- Cover art
- Developer: Crystalvision Software
- Publisher: Sibling Interactive
- Programmer: Max Elliott
- Artist: Max Elliott
- Composer: Warren Dale
- Platforms: Windows, Windows 3.x
- Release: 1995 (Windows) Dec 31, 1996 (Windows 3.x)
- Genre: adventure-puzzle
- Mode: Single player

= Milo (video game) =

1995 video game

MILO is a first-person adventure-puzzle computer game that challenges the player to solve 14 puzzles based in the world of MILO, an artificially intelligent computer. The game was developed by Crystalvision Software and released in 1996. Released in the wake of such titles as Myst and Pandora's Box, MILO was billed as a multimedia game and as an early example of 3D gaming. The 16-track ambient soundtrack is composed by noted progressive rock musician, Warren Dale.

==Development==
According to Four Fat Chicks, this game is an example of "minute titles, released to less than no fanfare, inexplicably floating around on Ebay, unrecognized and forgotten".

==Plot==

A puzzle awaiting the player.

The player is placed in the abandoned planet of an ancient and highly advanced civilization. This civilization had discovered the Keys to the Gateway of the Universe and as a consequence they had abruptly left their planet in a state of enlightenment to travel and search the far corners of the universe for even greater mysteries. The one thing this civilization left behind was MILO - the sentient artificial intelligence designed to act as caretaker for their planet while they were gone and guard for the Keys to the Gateway.

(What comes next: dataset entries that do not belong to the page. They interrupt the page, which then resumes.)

(** * python-femm: the command channel of [wrapper.py]

  A shallow embedding of [src/wrapper.py]: the three mode tables, the
  [FEMMSession] class (response decoding, argument encoding, path
  normalisation, mode bookkeeping) and the polyline helpers of
  [PreprocessorAPI], followed by the properties proved about them.

  Everything the module obtains from outside the repository is collected
  in the [Host] class: the COM automation object behind
  [win32com.client.Dispatch('femm.ActiveFEMM')], Python's builtin [eval],
  the text form of a Python float and the numpy computation of a rotated
  copy.  [PyFloat] gives the text Python writes for a float, for the
  hosts that follow it. *)

From Stdlib Require Import String Ascii ZArith List Lia Bool Floats.
From Stdlib Require Import DecimalString DecimalPos DecimalZ.
Import ListNotations.
Open Scope string_scope.

(** * Python prelude *)

Module Py.

(** The double quote character, code 34. *)
Definition dquote : ascii := ascii_of_nat 34.

(** The backslash character, code 92. *)
Definition backslash : ascii := ascii_of_nat 92.

(** Keys of the module level dictionaries: [int] and [str] keys live in the
    same dictionary ([DOCTYPE_PREFIX_MAPPING]). *)
Inductive key :=
| KNone
| KInt (z : Z)
| KStr (s : string).

Definition key_eqb (a b : key) : bool :=
  match a, b with
  | KNone, KNone => true
  | KInt x, KInt y => Z.eqb x y
  | KStr x, KStr y => String.eqb x y
  | _, _ => false
  end.

(** [str(z)] for a Python [int]. *)
Definition str_int (z : Z) : string := NilZero.string_of_int (Z.to_int z).

(** [f'{k}'] *)
Definition str_key (k : key) : string :=
  match k with
  | KNone => "None"
  | KInt z => str_int z
  | KStr s => s
  end.

(** The exceptions the module can raise.  [Exception] is the explicit
    [raise Exception(res)] of [call_femm]; the others are raised by the
    interpreter. *)
Inductive exc :=
| Exception (arg : string)
| TypeError
| KeyError (k : key)
| IndexError
| ZeroDivisionError
| EvalError.

Inductive result (A : Type) :=
| Ok (a : A)
| Raise (e : exc).
Arguments Ok {A} a.
Arguments Raise {A} e.

(** Values a decoded response can be. *)
#[warnings="-register-all"]
Inductive value :=
| VNone
| VInt (z : Z)
| VFloat (x : float)
| VStr (s : string)
| VList (l : list value)
| VTuple (l : list value).

(** [len(v)]: defined on sequences and strings only. *)
Definition len (v : value) : result nat :=
  match v with
  | VList l | VTuple l => Ok (List.length l)
  | VStr s => Ok (String.length s)
  | VNone | VInt _ | VFloat _ => Raise TypeError
  end.

(** [v[0]], evaluated by the source only when [len(v) == 1]. *)
Definition item0 (v : value) : result value :=
  match v with
  | VList (x :: _) | VTuple (x :: _) => Ok x
  | VStr (String c _) => Ok (VStr (String c EmptyString))
  | _ => Raise TypeError
  end.

(** [s.replace(old, new)] for a non-empty [old]: one pass from the left,
    occurrences do not overlap.  [skip] counts the characters of the
    occurrence found last that are still to be dropped. *)
Fixpoint replace_from (skip : nat) (old new s : string) : string :=
  match s with
  | EmptyString => EmptyString
  | String c rest =>
      match skip with
      | S k => replace_from k old new rest
      | O =>
          if String.prefix old s
          then new ++ replace_from (String.length old - 1) old new rest
          else String c (replace_from 0 old new rest)
      end
  end.

Definition replace (old new s : string) : string := replace_from 0 old new s.

(** A dictionary literal, in source order, and subscription on it. *)
Definition dict (V : Type) := list (key * V).

Fixpoint getitem {V : Type} (d : dict V) (k : key) : result V :=
  match d with
  | [] => Raise (KeyError k)
  | (k', v) :: d' => if key_eqb k' k then Ok v else getitem d' k
  end.

End Py.
Import Py.

(** * Module level tables *)

Definition DOCTYPE_MAPPING : dict Z :=
[ (KStr "magnetics", 1%Z);
  (KStr "electrostatics", 2%Z);
  (KStr "heat", 3%Z);
  (KStr "current", 4%Z) ].

Definition DOCTYPE_PREFIX_MAPPING : dict string :=
[ (KInt 0, "m");
  (KStr "magnetics", "m");
  (KInt 1, "e");
  (KStr "electrostatics", "e");
  (KInt 2, "h");
  (KStr "heat", "h");
  (KInt 3, "c");
  (KStr "current", "c") ].

Definition PREFIX_DOCTYPE_MAPPING : dict string :=
[ (KStr "m", "magnetics");
  (KStr "e", "electrostatics");
  (KStr "h", "heat");
  (KStr "c", "current") ].

(** * Arguments and their encoding *)

(** An argument of a command: a number or a text. *)
Inductive arg :=
| AInt (z : Z)
| AFloat (x : float)
| AStr (s : string).

(** What the module takes from its environment. *)
Class Host := {
  (** state of the FEMM process behind the automation handle *)
  engine : Type;
  (** [self.__to_femm.mlab2femm(string)]: the reply and the next state *)
  mlab2femm : engine -> string -> string * engine;
  (** Python's builtin [eval] on a reply *)
  eval : string -> result value;
  (** [str(x)] for a Python [float] *)
  str_float : float -> string;
  (** lines 157 to 163 of [draw_polyline_pattern]: the points of copy [i]
      out of [repeat], rotated about [center] and rounded; numpy raises on
      operands it cannot subtract (a missing center, say) *)
  rotated : list (arg * arg) -> option (arg * arg) -> Z -> nat ->
            result (list (arg * arg))
}.

(** The session object: the automation handle (with, as a ghost field, the
    commands submitted through it so far) and the [doctype_prefix]
    attribute, [None] until [set_mode] assigns it. *)
Record session `{H : Host} := {
  femm : engine;
  sent : list string;
  doctype_prefix : option string
}.

Section Session.

Context `{H : Host}.

(** ** Methods run on the session and may raise *)

Definition M (A : Type) : Type := session -> result A * session.

Definition ret {A} (a : A) : M A := fun s => (Ok a, s).

Definition raise {A} (e : exc) : M A := fun s => (Raise e, s).

Definition bind {A B} (m : M A) (k : A -> M B) : M B :=
  fun s =>
    match m s with
    | (Ok a, s') => k a s'
    | (Raise e, s') => (Raise e, s')
    end.

Definition lift {A} (r : result A) : M A := fun s => (r, s).

Notation "x <- m ;; k" := (bind m (fun x => k))
  (at level 61, m at next level, right associativity).
Notation "m ;;; k" := (bind m (fun _ => k))
  (at level 61, right associativity).

(** [for x in l: body(x)] *)
Fixpoint for_each {A} (l : list A) (body : A -> M unit) : M unit :=
  match l with
  | [] => ret tt
  | x :: l' => body x ;;; for_each l' body
  end.

(** [for x in l: acc = body(x, acc)], for a loop that updates a local. *)
Fixpoint for_fold {A B} (l : list A) (acc : B) (body : A -> B -> M B) : M B :=
  match l with
  | [] => ret acc
  | x :: l' => acc' <- body x acc ;; for_fold l' acc' body
  end.

(** ** FEMMSession *)

(** [self.doctype_prefix + string]; [None + str] is a [TypeError]. *)
Definition _add_doctype_prefix (string : string) : M String.string :=
  fun s =>
    match doctype_prefix s with
    | Some p => (Ok (p ++ string), s)
    | None => (Raise TypeError, s)
    end.

(** [self.__to_femm.mlab2femm(string)] *)
Definition to_femm (string : string) : M String.string :=
  fun s =>
    let (res, e) := mlab2femm (femm s) string in
    (Ok res, {| femm := e; sent := (sent s ++ [string])%list;
                doctype_prefix := doctype_prefix s |}).

(** Lines 52 to 60 of [call_femm]: what becomes of the reply. *)
Definition decode (res : string) : result value :=
  let evaluated :=
    match res with
    | EmptyString => Ok (VList [])
    | String c _ => if Ascii.eqb c "e" then Raise (Exception res) else eval res
    end in
  match evaluated with
  | Raise e => Raise e
  | Ok res =>
      match len res with
      | Raise e => Raise e
      | Ok n => if Nat.eqb n 1 then item0 res else Ok res
      end
  end.

Definition call_femm (string : string) (add_doctype_prefix : bool) : M value :=
  res <- (if add_doctype_prefix
          then (prefixed <- _add_doctype_prefix string ;; to_femm prefixed)
          else to_femm string) ;;
  lift (decode res).

Definition quote (s : string) : string :=
  String dquote s ++ String dquote EmptyString.

(** The conditional expression under the [map] of [_parse_args]. *)
Definition render (a : arg) : string :=
  match a with
  | AStr s => quote s
  | AInt z => str_int z
  | AFloat x => str_float x
  end.

Definition _parse_args (args : list arg) : string :=
  let args_string := String.concat ", " (map render args) in
  "(" ++ args_string ++ ")".

Definition call_femm_with_args (command : string) (args : list arg)
    (add_doctype_prefix : bool) : M value :=
  if add_doctype_prefix
  then (prefixed <- _add_doctype_prefix command ;;
        call_femm (prefixed ++ _parse_args args) false)
  else call_femm (command ++ _parse_args args) false.

Definition _fix_path (path : string) : string :=
  replace "//" "/" (replace (String backslash EmptyString) "/" path).

(** [os.getcwd()] is passed in as [cwd]. *)
Definition set_current_directory (cwd : string) : M unit :=
  let path_of_current_directory := _fix_path cwd in
  call_femm ("setcurrentdirectory(" ++ quote path_of_current_directory ++ ")") false ;;;
  ret tt.

Definition set_mode (doctype : key) : M unit :=
  fun s =>
    match getitem DOCTYPE_PREFIX_MAPPING doctype with
    | Ok p => (Ok tt, {| femm := femm s; sent := sent s; doctype_prefix := Some p |})
    | Raise e => (Raise e, s)
    end.

Definition new_document (doctype : key) : M unit :=
  mode <- lift (match doctype with
                | KStr _ =>
                    match getitem DOCTYPE_MAPPING doctype with
                    | Ok z => Ok (KInt z)
                    | Raise e => Raise e
                    end
                | _ => Ok doctype
                end) ;;
  call_femm ("newdocument(" ++ str_key mode ++ ")") false ;;;
  set_mode mode.

(** The [mode] property. *)
Definition mode : M string :=
  fun s =>
    (getitem PREFIX_DOCTYPE_MAPPING
       (match doctype_prefix s with Some p => KStr p | None => KNone end), s).

(** [FEMMSession()] on a freshly dispatched handle. *)
Definition new_session (e : engine) : session :=
  {| femm := e; sent := []; doctype_prefix := None |}.

Definition init (e : engine) (cwd : string) : result unit * session :=
  set_current_directory cwd (new_session e).

(** ** BaseAPI and PreprocessorAPI *)

Inductive api := BaseAPI | PreprocessorAPI | PostProcessorAPI.

Definition mode_prefix (a : api) : key :=
  match a with
  | BaseAPI => KNone
  | PreprocessorAPI => KStr "i"
  | PostProcessorAPI => KStr "o"
  end.

Definition _add_mode_prefix (a : api) (string : string) : String.string :=
  str_key (mode_prefix a) ++ "_" ++ string.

MILO has existed now for centuries, patiently awaiting the return of his creators. The lack of interaction with life during the intervening centuries, however, has been difficult for MILO on a mental level. By the time of the player's arrival on the planet, MILO has unfortunately lost much of its normal function and is now quite mad. Your task as the player is to unlock the Library which holds the Keys to the Gateway. To do this, you must solve a series of 14 puzzles often taking the form of a 2-person logic game with MILO (acting remotely through the electronic world) as your opponent. Upon completion of the all 14 puzzles, the player meets MILO face to face, and escapes the planet.

==Gameplay==
Gameplay sees the player access seven different worlds from a central hub, with puzzle completion leading to progression through the game. The backgrounds are static slideshows.

==Reception==
The game was well received by critics, earning praise especially for its graphics, sound, and replay value. The reliance on luck rather than logic in some of the puzzles, as well as the near-total lack of documentation accompanying the game, however, was criticized. The sound effects were also criticized (apart from the musical score) as lacking in quality and substance. Four Fat Chicks likened the game's look and feel to Gord@k and L-Zone, and recommended the game to fans of puzzle adventure games such as Jewels of the Oracle, The Cassandra Galleries, or Pandora's Box. Michael J. Bertrand of World Village praised the New Age background music as one of the very few enjoyable aspects of the game. The Adrenaline Vault's Hermann K. Peterscheck felt the game ripped off puzzles from Myst and The 7th Guest.